E comunque non date retta a quello che leggete in giro: nessuno verrà mai tacciato di ascolti ordinari o commerciali se sorpreso ad acquistare una copia (su vinile è una vera e propria opera d’arte) di questa meraviglia, malgrado i The National occupino da tempo un posto ai vertici della musica di tutti i tempi.
Anzi, i The National lo fanno apposta a non mettere hit nei loro dischi per rimanere, comunque, una indie-rock band vera, di quelle che quando vengono annunciate come headliner per una rassegna di concerti come l’edizione dello scorso anno di Milano Rocks, la pagina Facebook degli organizzatori si riempie di barbari che, nel loro italiano penalizzato da passatempi insulsi, chiedono ai loro simili chi diavolo sia questa band sconosciuta.
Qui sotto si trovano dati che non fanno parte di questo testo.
(* ===== verification/Fat32.v ===== *)
(** The FAT32 volume layer ([src/src/hal/fat32.rs], lines 1 to 299): the mounted
    volume, the FAT and cluster access. *)

From stdpp Require Import base numbers list gmap.
From Stdlib Require Import ZArith Lia.
From S2P Require Import Prelude Block.

(** ** Errors and constants *)

Inductive FError : Type :=
| FOk | DiskErr | NoFile | NoPath | NotFound | Denied | Exists | Invalid | WriteProtected
| MkfsAborted | Timeout | Locked | NotEnabled | TooManyOpenFiles | InvalidParameter.

#[global] Instance FError_eq_dec : EqDecision FError.
Proof. solve_decision. Defined.

Definition FA_READ : Z := 1.
Definition FA_WRITE : Z := 2.
Definition FA_CREATE_NEW : Z := 4.
Definition FA_CREATE_ALWAYS : Z := 8.
Definition FA_OPEN_ALWAYS : Z := 16.

Definition ATTR_VOLUME : Z := 8.
Definition ATTR_DIRECTORY : Z := 16.
Definition ATTR_ARCHIVE : Z := 32.
Definition ATTR_LFN : Z := 15.

(** End of chain: every test is [>= END_OF_CHAIN]; chains are closed with
    [CHAIN_END]. *)
Definition END_OF_CHAIN : Z := 268435448.
Definition CHAIN_END : Z := 268435455.

(** [clu >= 2 && clu < 0xFFFFFF8]. *)
Definition is_cluster (clu : Z) : bool := (2 <=? clu) && (clu <? END_OF_CHAIN).

(** ** The volume and the world around it *)

(** [FatVolume], less the device reference and the unused [sector_buf]. *)
Record FatVolume : Type := mkVol {
  sectors_per_cluster : Z;
  reserved_sectors : Z;
  num_fats : Z;
  sectors_per_fat : Z;
  root_cluster : Z;
  data_region_lba : Z;
  fat_region_lba : Z;
}.

(** The statics of the driver ([VOL], [CWD_CLUSTER], [CWD_PATH], the buffer of
    [f_sync]), the device and the interrupt flag. The strings [f_mount] prints
    before it fails are left out. *)
Record World (D : Type) : Type := mkWorld {
  w_dev : D;
  w_vol : option FatVolume;
  w_cwd_cluster : Z;
  w_cwd_path : list Z;
  w_sync_buf : list Z;
  w_if : bool;
}.
Arguments mkWorld {D}.
Arguments w_dev {D}.
Arguments w_vol {D}.
Arguments w_cwd_cluster {D}.
Arguments w_cwd_path {D}.
Arguments w_sync_buf {D}.
Arguments w_if {D}.

Definition set_dev {D} (d : D) (w : World D) : World D :=
  mkWorld d (w_vol w) (w_cwd_cluster w) (w_cwd_path w) (w_sync_buf w) (w_if w).
Definition set_vol {D} (v : option FatVolume) (w : World D) : World D :=
  mkWorld (w_dev w) v (w_cwd_cluster w) (w_cwd_path w) (w_sync_buf w) (w_if w).
Definition set_cwd_cluster {D} (c : Z) (w : World D) : World D :=
  mkWorld (w_dev w) (w_vol w) c (w_cwd_path w) (w_sync_buf w) (w_if w).
Definition set_cwd_path {D} (p : list Z) (w : World D) : World D :=
  mkWorld (w_dev w) (w_vol w) (w_cwd_cluster w) p (w_sync_buf w) (w_if w).
Definition set_sync_buf {D} (b : list Z) (w : World D) : World D :=
  mkWorld (w_dev w) (w_vol w) (w_cwd_cluster w) (w_cwd_path w) b (w_if w).
Definition set_if {D} (i : bool) (w : World D) : World D :=
  mkWorld (w_dev w) (w_vol w) (w_cwd_cluster w) (w_cwd_path w) (w_sync_buf w) i.

(** Bytes of a cluster buffer. *)
Definition cluster_size (v : FatVolume) : nat := (Z.to_nat (sectors_per_cluster v) * SECTOR_SIZE)%nat.

(** [u16::from_le_bytes([b[i], b[i + 1]])] and the 32-bit version. *)
Definition le16_at (b : list Z) (i : nat) : Z := le_val (take 2 (drop i b)).
Definition le32_at (b : list Z) (i : nat) : Z := le_val (take 4 (drop i b)).

(** [spc.is_power_of_two()] on a byte. *)
Definition is_power_of_two (z : Z) : bool := Z.land z (z - 1) =? 0.

(** ** The volume layer *)

Section Volume.
Context {D : Type} `{BlockDevice D}.
#[local] Abbreviation FAT := (M (World D) FError).

Definition dev_read (lba : Z) : FAT (list Z) := fun w =>
  match read_sector (w_dev w) lba with
  | Some b => (Ret b, w)
  | None => (Err DiskErr, w)
  end.

Definition dev_write (lba : Z) (b : list Z) : FAT unit := fun w =>
  let '(ok, d) := write_sector (w_dev w) lba b in
  (if ok : bool then Ret tt else Err DiskErr, set_dev d w).

(** [cwd_init]. *)
Definition cwd_init : FAT unit :=
  modify (fun w => set_cwd_path (47 :: replicate 255 0) (set_cwd_cluster 2 w)).

(** The checks of [f_mount] on the boot sector, in order. *)
Definition parse_bpb (buf : list Z) : FatVolume + FError :=
  if negb (byte_at buf 510 =? 85) || negb (byte_at buf 511 =? 170) then inr MkfsAborted
  else if negb (le16_at buf 11 =? 512) then inr Invalid
  else
    let spc := byte_at buf 13 in
    if (spc =? 0) || negb (is_power_of_two spc) then inr Invalid
    else
      let reserved := le16_at buf 14 in
      let nfats := byte_at buf 16 in
      let root_ent_cnt := le16_at buf 17 in
      let fatsz := le32_at buf 36 in
      let root := le32_at buf 44 in
      if negb (root_ent_cnt =? 0) || (fatsz =? 0) then inr Invalid
      else inl (mkVol spc reserved nfats fatsz root
                  (u32 (reserved + u32 (nfats * fatsz))) reserved).

Definition f_mount : FAT unit :=
  let! dev := gets w_dev in
  if sector_count dev =? 0 then throw DiskErr
  else
    let! buf := dev_read 0 in
    match parse_bpb buf with
    | inr e => throw e
    | inl v => do! modify (set_vol (Some v)) in cwd_init
    end.

Definition f_unmount : FAT unit := modify (set_vol None).

Definition with_vol {A} (f : FatVolume -> FAT A) : FAT A := fun w =>
  match w_vol w with
  | Some v => f v w
  | None => (Err NotEnabled, w)
  end.

Definition cluster_to_lba (v : FatVolume) (cluster : Z) : Z :=
  u32 (data_region_lba v + u32 (u32 (cluster - 2) * sectors_per_cluster v)).

(** The sector and the byte offset of a FAT entry. *)
Definition fat_sector (v : FatVolume) (cluster : Z) : Z :=
  u32 (fat_region_lba v + u32 (cluster * 4) / 512).
Definition fat_offset (cluster : Z) : nat := Z.to_nat (u32 (cluster * 4) mod 512).

Definition read_fat_entry (v : FatVolume) (cluster : Z) : FAT Z :=
  let! buf := dev_read (fat_sector v cluster) in
  ret (Z.land (le32_at buf (fat_offset cluster)) 268435455).

(** The sector with the entry replaced, its four reserved bits kept. *)
Definition merge_entry (buf : list Z) (off : nat) (val : Z) : list Z :=
  let masked := Z.land val 268435455 in
  let merged := Z.lor (Z.land (le32_at buf off) 4026531840) masked in
  splice off (le_bytes 4 merged) buf.

(** [for fat_idx in 0..self.num_fats], from [fat_idx] on. *)
Fixpoint write_fats (n : nat) (v : FatVolume) (fat_idx sector : Z) (buf : list Z) : FAT unit :=
  match n with
  | O => ret tt
  | S n =>
      let fat_start := u32 (fat_region_lba v + u32 (fat_idx * sectors_per_fat v)) in
      do! dev_write (u32 (u32 (fat_start + sector) - fat_region_lba v)) buf in
      write_fats n v (fat_idx + 1) sector buf
  end.

Definition write_fat_entry (v : FatVolume) (cluster val : Z) : FAT unit :=
  let sector := fat_sector v cluster in
  let! buf := dev_read sector in
  write_fats (Z.to_nat (num_fats v)) v 0 sector (merge_entry buf (fat_offset cluster) val).

(** [n] consecutive sectors from [lba] on. *)
Fixpoint read_sectors (n : nat) (lba : Z) : FAT (list Z) :=
  match n with
  | O => ret []
  | S n =>
      let! b := dev_read lba in
      let! rest := read_sectors n (u32 (lba + 1)) in
      ret (b ++ rest)
  end.

Definition read_cluster (v : FatVolume) (cluster : Z) : FAT (list Z) :=
  read_sectors (Z.to_nat (sectors_per_cluster v)) (cluster_to_lba v cluster).

Fixpoint write_sectors (n : nat) (lba : Z) (buf : list Z) : FAT unit :=
  match n with
  | O => ret tt
  | S n =>
      do! dev_write lba (take SECTOR_SIZE buf) in
      write_sectors n (u32 (lba + 1)) (drop SECTOR_SIZE buf)
  end.

Definition write_cluster (v : FatVolume) (cluster : Z) (buf : list Z) : FAT unit :=
  write_sectors (Z.to_nat (sectors_per_cluster v)) (cluster_to_lba v cluster) buf.

(** One past the last entry of the FAT. *)
Definition max_cluster (v : FatVolume) : Z := u32 (sectors_per_fat v * 512) / 4.

(** [for c in c..c + n]: the first entry that is 0. *)
Fixpoint scan_free (n : nat) (v : FatVolume) (c : Z) : FAT Z :=
  match n with
  | O => throw MkfsAborted
  | S n =>
      let! e := read_fat_entry v c in
      if e =? 0 then ret c else scan_free n v (c + 1)
  end.

Definition find_free_cluster (v : FatVolume) : FAT Z :=
  scan_free (Z.to_nat (max_cluster v - 2)) v 2.

Fixpoint scan_count (n : nat) (v : FatVolume) (c count : Z) : FAT Z :=
  match n with
  | O => ret count
  | S n =>
      let! e := read_fat_entry v c in
      scan_count n v (c + 1) (if e =? 0 then u32 (count + 1) else count)
  end.

Definition count_free_clusters (v : FatVolume) : FAT Z :=
  scan_count (Z.to_nat (max_cluster v - 2)) v 2 0.

(** The loop that frees a chain, written out in [f_open], [f_truncate] and
    [f_unlink]. *)
Fixpoint free_chain (fuel : nat) (v : FatVolume) (clu : Z) : FAT unit :=
  match fuel with
  | O => hang
  | S fuel =>
      if is_cluster clu then
        let! next := read_fat_entry v clu in
        do! write_fat_entry v clu 0 in
        free_chain fuel v next
      else ret tt
  end.

(** [find_free_cluster] and closing the new cluster's chain, the allocation
    sequence of [f_open], [f_write], [f_expand] and [f_mkdir]. *)
Definition alloc_cluster (v : FatVolume) : FAT Z :=
  let! c := find_free_cluster v in
  do! write_fat_entry v c CHAIN_END in
  ret c.

Definition f_getfree : FAT (Z * Z) :=
  with_vol (fun v =>
    let! free := count_free_clusters v in
    ret (free, u32 (max_cluster v - 2))).
End Volume.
D’altronde immaginate cosa potrebbe accadere se, ai The National, capitasse a un certo punto di sfornare una “Losing My Religion” qualunque, di quelle che si sentono al supermercato mentre facciamo la spesa. Non glielo perdoneremmo mai.
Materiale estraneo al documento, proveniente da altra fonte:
(* ===== verification/Fat32Dir.v ===== *)
(** FAT32 directories ([src/src/hal/fat32.rs]): names, the search for an entry,
    paths, and the operations on directory entries. *)

From stdpp Require Import base numbers list gmap.
From Stdlib Require Import ZArith Lia.
From S2P Require Import Prelude Block Fat32.

Definition SPACE : Z := 32.
Definition DOT : Z := 46.
Definition SLASH : Z := 47.

(** ** 8.3 names *)

(** [while j < n && entry[j] != b' ' && entry[j] != 0]. *)
Fixpoint take_name (l : list Z) : list Z :=
  match l with
  | [] => []
  | b :: l' => if (b =? SPACE) || (b =? 0) then [] else b :: take_name l'
  end.

(** [read_dir_entry_name]: the 13-byte, NUL-padded name. *)
Definition read_dir_entry_name (entry : list Z) : option (list Z) :=
  let base := take_name (take 8 entry) in
  let ext_byte := byte_at entry 8 in
  let name :=
    if negb (ext_byte =? SPACE) && negb (ext_byte =? 0)
    then base ++ DOT :: take_name (take 3 (drop 8 entry))
    else base in
  if decide (name = []) then None else Some (name ++ replicate (13 - length name) 0).

(** The comparison of [find_entry_in_dir]: the target against the first
    [target.len()] bytes of the name; [None] is the panic past byte 13. *)
Fixpoint name_matches (name target : list Z) {struct target} : option bool :=
  match target with
  | [] => Some true
  | t :: target' =>
      match name with
      | [] => None
      | n :: name' => if eq_ignore_ascii_case n t then name_matches name' target' else Some false
      end
  end.

(** The name field written by [f_open] and [f_rename]: the first dot splits the
    name, at most eight and three bytes are kept, space-filled. *)
Definition pad (n : nat) (l : list Z) : list Z := l ++ replicate (n - length l) SPACE.

Definition encode_name (name : list Z) : list Z :=
  let dot := position (Z.eqb DOT) name in
  let name_end := Nat.min (default (length name) dot) 8 in
  let ext := match dot with Some d => take 3 (drop (d + 1) name) | None => [] end in
  pad 8 (take name_end name) ++ pad 3 ext.

(** ** Entries of a directory cluster *)

Definition entry_at (buf : list Z) (k : nat) : list Z := take 32 (drop (32 * k) buf).

Definition entry_start (e : list Z) : Z := le_val (take 2 (drop 26 e) ++ take 2 (drop 20 e)).
Definition entry_size (e : list Z) : Z := le32_at e 28.
Definition entry_attr (e : list Z) : Z := byte_at e 11.

(** Long-name entries and volume labels, which every scan skips. *)
Definition is_hidden (attr : Z) : bool := (attr =? ATTR_LFN) || negb (Z.land attr ATTR_VOLUME =? 0).

(** The scan of one cluster buffer: a match at entry [k], the end marker, no
    match in the cluster, or the panic of the comparison. *)
Inductive scan_result : Type :=
| ScanFound (k : nat)
| ScanEnd
| ScanNext
| ScanPanic.

Fixpoint scan_entries (n k : nat) (target buf : list Z) : scan_result :=
  match n with
  | O => ScanNext
  | S n =>
      let e := entry_at buf k in
      if is_hidden (entry_attr e) then scan_entries n (S k) target buf
      else if byte_at e 0 =? 0 then ScanEnd
      else if byte_at e 0 =? 229 then scan_entries n (S k) target buf
      else
        match read_dir_entry_name e with
        | None => scan_entries n (S k) target buf
        | Some name =>
            match name_matches name target with
            | None => ScanPanic
            | Some true => ScanFound k
            | Some false => scan_entries n (S k) target buf
            end
        end
  end.

(** The first entry whose first byte is 0 or 0xE5. *)
Fixpoint find_slot (n k : nat) (buf : list Z) : option nat :=
  match n with
  | O => None
  | S n =>
      let b := byte_at buf (32 * k) in
      if (b =? 0) || (b =? 229) then Some k else find_slot n (S k) buf
  end.

Definition entries_per_cluster (v : FatVolume) : nat := (cluster_size v / 32)%nat.

(** [buf[off + i..off + i + 2].copy_from_slice(&x.to_le_bytes())]. *)
Definition put16 (i : nat) (x : Z) (buf : list Z) : list Z := splice i (le_bytes 2 x) buf.

(** The two halves of a start cluster in the entry at [off]. *)
Definition put_cluster (off : nat) (c : Z) (buf : list Z) : list Z :=
  put16 (off + 20) (Z.shiftr c 16) (put16 (off + 26) (Z.land c 65535) buf).

(** ** Paths *)

(** [path.trim_start_matches('/')]. *)
Fixpoint trim_slashes (p : list Z) : list Z :=
  match p with
  | [] => []
  | b :: p' => if b =? SLASH then trim_slashes p' else p
  end.

(** [path.split('/')]. *)
Fixpoint split_slash (p : list Z) : list (list Z) :=
  match p with
  | [] => [[]]
  | b :: p' =>
      if b =? SLASH then [] :: split_slash p'
      else
        match split_slash p' with
        | [] => [[b]]
        | c :: cs => (b :: c) :: cs
        end
  end.

Section Directory.
Context {D : Type} `{BlockDevice D}.
(** Fuel for every walk along a cluster chain. *)
Context (fuel : nat).
#[local] Abbreviation FAT := (M (World D) FError).

Fixpoint find_in_chain (fuel : nat) (v : FatVolume) (cluster : Z) (target : list Z)
  : FAT (option (Z * nat)) :=
  match fuel with
  | O => hang
  | S fuel =>
      if is_cluster cluster then
        let! buf := read_cluster v cluster in
        match scan_entries (entries_per_cluster v) 0 target buf with
        | ScanFound k => ret (Some (cluster, k))
        | ScanEnd => ret None
        | ScanPanic => panic
        | ScanNext => let! next := read_fat_entry v cluster in find_in_chain fuel v next target
        end
      else ret None
  end.

Definition find_entry_in_dir (v : FatVolume) (dir_cluster : Z) (target : list Z)
  : FAT (option (Z * nat)) := find_in_chain fuel v dir_cluster target.

Definition read_entry_data (v : FatVolume) (dir_cluster : Z) (entry_idx : nat) : FAT (list Z) :=
  let! buf := read_cluster v dir_cluster in
  or_panic (slice (32 * entry_idx) 32 buf).

(** The loop of [resolve_path] over the components. *)
Fixpoint walk_path (v : FatVolume) (cluster : Z) (last : list Z) (cs : list (list Z))
  : FAT (Z * list Z) :=
  match cs with
  | [] => ret (cluster, last)
  | c :: rest =>
      if decide (c = []) then walk_path v cluster last rest
      else
        match rest with
        | [] => walk_path v cluster c rest
        | _ =>
            let! found := find_entry_in_dir v cluster c in
            match found with
            | None => throw NoPath
            | Some (dir_cluster, idx) =>
                let! entry := read_entry_data v dir_cluster idx in
                walk_path v (entry_start entry) last rest
            end
        end
  end.

Definition resolve_path (v : FatVolume) (path : list Z) : FAT (Z * list Z) :=
  let path := trim_slashes path in
  if decide (path = []) then ret (root_cluster v, [])
  else walk_path v (root_cluster v) [] (split_slash path).

(** The loop that looks for a slot along a directory, of [f_open], [f_mkdir]
    and [f_rename]: the cluster, the entry index and the cluster's buffer. *)
Fixpoint slot_in_chain (fuel : nat) (v : FatVolume) (cluster : Z) : FAT (Z * nat * list Z) :=
  match fuel with
  | O => hang
  | S fuel =>
      let! buf := read_cluster v cluster in
      match find_slot (entries_per_cluster v) 0 buf with
      | Some k => ret (cluster, k, buf)
      | None =>
          let! next := read_fat_entry v cluster in
          if END_OF_CHAIN <=? next then throw DiskErr else slot_in_chain fuel v next
      end
  end.

(** ** Entry operations *)

Record FileInfo : Type := mkInfo {
  fi_size : Z; fi_attributes : Z; fi_start_cluster : Z; fi_write_time : Z; fi_write_date : Z;
}.

Definition f_stat (path : list Z) : FAT FileInfo :=
  with_vol (fun v =>
    let! '(parent, name) := resolve_path v path in
    if decide (name = []) then ret (mkInfo 0 ATTR_DIRECTORY (root_cluster v) 0 0)
    else
      let! found := find_entry_in_dir v parent name in
      let! '(entry_cluster, entry_idx) := ok_or found NoFile in
      let! e := read_entry_data v entry_cluster entry_idx in
      ret (mkInfo (entry_size e) (entry_attr e) (entry_start e) (le16_at e 22) (le16_at e 24))).

(** Rewrites the cluster that holds the entry of [path]: the common body of
    [f_chmod] and [f_utime]. *)
Definition update_entry (path : list Z) (f : nat -> list Z -> list Z) : FAT unit :=
  with_vol (fun v =>
    let! '(parent, name) := resolve_path v path in
    let! found := find_entry_in_dir v parent name in
    let! '(entry_cluster, entry_idx) := ok_or found NoFile in
    let! buf := read_cluster v entry_cluster in
    write_cluster v entry_cluster (f (32 * entry_idx)%nat buf)).

(** [attrs & !ATTR_LFN] on a byte. *)
Definition f_chmod (path : list Z) (attrs : Z) : FAT unit :=
  update_entry path (fun off buf => <[(off + 11)%nat := Z.land attrs 240]> buf).

Definition f_utime (path : list Z) (time date : Z) : FAT unit :=
  update_entry path (fun off buf => put16 (off + 24) date (put16 (off + 22) time buf)).

Definition f_unlink (path : list Z) : FAT unit :=
  with_vol (fun v =>
    let! '(parent_cluster, name) := resolve_path v path in
    if decide (name = []) then throw Invalid
    else
      let! found := find_entry_in_dir v parent_cluster name in
      match found with
      | None => throw NoFile
      | Some (entry_cluster, entry_idx) =>
          let! buf := read_cluster v entry_cluster in
          let off := (32 * entry_idx)%nat in
          let start_cluster := entry_start (entry_at buf entry_idx) in
          do! write_cluster v entry_cluster (<[off := 229]> buf) in
          free_chain fuel v start_cluster
      end).

Definition f_rename (old_path new_path : list Z) : FAT unit :=
  with_vol (fun v =>
    let! '(old_parent, old_name) := resolve_path v old_path in
    let! found := find_entry_in_dir v old_parent old_name in
    match found with
    | None => throw NoFile
    | Some (entry_cluster, entry_idx) =>
        let! buf := read_cluster v entry_cluster in
        let entry_data := entry_at buf entry_idx in
        let! '(new_parent, new_name) := resolve_path v new_path in
        if decide (new_name = []) then throw Invalid
        else
          let! exists_ := find_entry_in_dir v new_parent new_name in
          match exists_ with
          | Some _ => throw Exists
          | None =>
              let! '(dest_cluster, k, dest_buf) := slot_in_chain fuel v new_parent in
              let dest_buf := splice (32 * k) (encode_name new_name ++ drop 11 entry_data) dest_buf in
              do! write_cluster v dest_cluster dest_buf in
              let! old_buf := read_cluster v entry_cluster in
              write_cluster v entry_cluster (<[(32 * entry_idx)%nat := 229]> old_buf)
          end
    end).

(** The cluster of a new directory: zeroes, ["."] and [".."]. *)
Definition dir_cluster_buf (v : FatVolume) (new_cluster parent_cluster : Z) : list Z :=
  let buf := replicate (cluster_size v) 0 in
  let buf := splice 0 (DOT :: replicate 10 SPACE ++ [ATTR_DIRECTORY]) buf in
  let buf := put_cluster 0 new_cluster buf in
  let buf := splice 32 (DOT :: DOT :: replicate 9 SPACE ++ [ATTR_DIRECTORY]) buf in
  put_cluster 32 parent_cluster buf.

(** The name bytes [f_mkdir] writes at [off]: the base up to the first dot,
    space-filled to 8; the extension only cleared when the name is longer than 8
    bytes, only written when there is a dot. *)
Definition put_dir_name (off : nat) (name buf : list Z) : list Z :=
  let base := take (Nat.min 8 (default (length name) (position (Z.eqb DOT) name))) name in
  let buf := splice off base buf in
  let buf := if (8 <? length name)%nat then splice (off + 8) (replicate 3 SPACE) buf else buf in
  let buf := splice (off + length base) (replicate (8 - length base) SPACE) buf in
  match position (Z.eqb DOT) name with
  | Some dot => splice (off + 8) (pad 3 (take 3 (drop (dot + 1) name))) buf
  | None => buf
  end.

Definition f_mkdir (path : list Z) : FAT unit :=
  with_vol (fun v =>
    let! '(parent_cluster, name) := resolve_path v path in
    if decide (name = []) then throw Invalid
    else if (11 <? length name)%nat then throw Invalid
    else
      let! exists_ := find_entry_in_dir v parent_cluster name in
      match exists_ with
      | Some _ => throw Exists
      | None =>
          let! new_cluster := alloc_cluster v in
          do! write_cluster v new_cluster (dir_cluster_buf v new_cluster parent_cluster) in
          let! '(slot_cluster, k, parent_buf) := slot_in_chain fuel v parent_cluster in
          let off := (32 * k)%nat in
          let parent_buf := put_dir_name off name parent_buf in
          let parent_buf := <[(off + 11)%nat := ATTR_DIRECTORY]> parent_buf in
          write_cluster v slot_cluster (put_cluster off new_cluster parent_buf)
      end).

(** ** The current directory *)

(** [f_chdir]: [CWD_PATH] is cleared before a relative path is appended to it,
    so the appended-to path is empty and no separator is written. *)
Definition f_chdir (path : list Z) : FAT unit :=
  with_vol (fun v =>
    let! '(cluster, _) := resolve_path v path in
    do! modify (set_cwd_cluster cluster) in
    do! modify (set_cwd_path (replicate 256 0)) in
    if decide (head path = Some SLASH) then
      modify (fun w => set_cwd_path (splice 0 (take 255 path) (w_cwd_path w)) w)
    else
      let! cwd := gets w_cwd_path in
      let cwd_len := default O (position (Z.eqb 0) cwd) in
      if (0 <? cwd_len)%nat && negb (byte_at cwd (cwd_len - 1) =? SLASH) then
        let bytes := take (255 - cwd_len - 1) path in
        modify (set_cwd_path (splice (cwd_len + 1) bytes (<[cwd_len := SLASH]> cwd)))
      else
        let bytes := take (255 - cwd_len) path in
        modify (set_cwd_path (splice cwd_len bytes cwd))).

Definition f_getcwd (buf : list Z) : FAT (list Z) :=
  let! cwd := gets w_cwd_path in
  let len := default O (position (Z.eqb 0) cwd) in
  if (0 <? len)%nat then
    let copy_len := Nat.min len (length buf) in
    let buf := splice 0 (take copy_len cwd) buf in
    ret (if (copy_len <? length buf)%nat then <[copy_len := 0]> buf else buf)
  else
    match buf with
    | [] => panic
    | _ => ret (let buf := <[0%nat := SLASH]> buf in
                if (1 <? length buf)%nat then <[1%nat := 0]> buf else buf)
    end.
End Directory.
Non che quando andassi in gita io sul pullman si cantasse “Quel mazzolin di fiori”, anzi forse non si cantava nemmeno. È stato proprio durante uno di quei viaggi ai tempi del liceo che Alessandra mi aveva piantato in testa le cuffie del suo walkman facendomi precipitare in un oblio d’amore che non potete nemmeno immaginare. I miei ragazzi, una quinta primaria, oggi al ritorno dal castello di Gropparello hanno invece sciorinato una sfilza di inni trap sorprendente. Neppure io che mi ritengo da sempre un ascoltatore super avanzato di musica non penso di aver avuto, a quell’età, un repertorio così corposo di canzoni da ripetere a memoria. Da Sferaebbasta a Chadia Rodriguez passando per Capo Plaza un gruppetto dei più scaltri è andato avanti per una buona mezz’ora, sfidando me e i colleghi insegnanti nei passaggi più provocatori. Sono stato al gioco, sebbene conoscessi a menadito quelle rime, senza contare che credo di intendermene abbastanza di ribellione giovanile. La cosa che mi ha stupito di più, sentendo le loro canzoni preferite a cappella – passatemi il termine – è che davvero le melodie sono tutte straordinariamente uguali. Gli artisti trap, a cavallo tra il parlato e il cantato, sviluppano solo in parte l’embrione delle loro canzoni. Come se le lasciassero solo accennate, come se terminarle fosse troppo sbatti, tanto i soldi arrivano lo stesso. Yah.